(** [KDDriver::init]; [ptr], [nsid] and [ax] describe the memory of the new
    object.  The code, the driver, the counter, the devices and the process. *)
Definition kdd_init (ptr nsid : Z) (ax : nvme_aioctx) (devpath : list byte) (queue_depth is_polling qid : Z)
    (devs : gset Z) (k : K) : dev_outcome (kvs_result * option (KDDriver K) * Z * gset Z * K) :=
  '(r, hdl, adi, devs, k) ← kadi_initialize_device ptr nsid ax devpath queue_depth (Some None) devs k;
  if negb (r =? 0) then Ret (kdd_convert_return_code r, None, qid, devs, k)
  else match hdl, adi with
       | Some (Some devH), Some a =>
           let '(r, nsH) := kadi_get_namespace_default (Some devH) true in
           if negb (r =? 0) then Ret (kdd_convert_return_code r, None, qid, devs, k)
           else
             let '(cqid, cqH, a) := kdd_create_queue qid is_polling devH a in
             let '(sqid, sqH, a) := kdd_create_queue cqid is_polling devH a in
             Ret (kdd_convert_return_code r,
                  Some (MkKDDriver a devH nsH sqH cqH queue_depth ∅ 1 []), sqid, devs, ka_kernel a)
       | _, _ => Undef
       end.

(** The destructor; deleting a queue or the namespace only frees its handle. *)
Definition kdd_destroy (ptr : Z) (devs : gset Z) d : dev_outcome (gset Z * K) :=
  '(_, devs, k) ← kadi_cleanup_device ptr (Some (kd_devH d)) devs (kd_adi d); Ret (devs, k).
End kdd.
(** The value of a read that the device answered. *)
Lemma results_read kc c e v :
  kc_opcode (cc_cmd c) = nvme_cmd_kv_retrieve -> kx_context kc = KVS_CMD_RETRIEVE -> cc_value c = Some v ->
  kdd_results kc (fill_ioresult c e) =
    let actual := ev_result e -32 v_offset v in
    let v' := if ev_status e =? 0 then KvValue (ev_data e) (Z.min actual (v_length v)) actual (v_offset v)
              else KvValue (ev_data e) (v_length v) (v_actual_value_size v) (v_offset v) in
    Ret (if v_length v' <? v_actual_value_size v' then rc KV_ERR_BUFFER_SMALL else ev_status e, kx_with_value v' kc).
Proof.
  intros Hop Hx Hv. unfold kdd_results. rewrite Hx. cbn [Z.eqb Pos.eqb].
  rewrite fill_retcode by (by rewrite Hop). unfold fill_ioresult. rewrite Hop, Hv. cbn.
  rewrite andb_false_r. by destruct (ev_status e =? 0).
Qed.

#####

■ EXERCISE GOAL
The answer must be every line of the data that contains the word "negb".

■ TASK RESULT
  if negb (r =? 0) then Ret (kdd_convert_return_code r, None, qid, devs, k)
           if negb (r =? 0) then Ret (kdd_convert_return_code r, None, qid, devs, k)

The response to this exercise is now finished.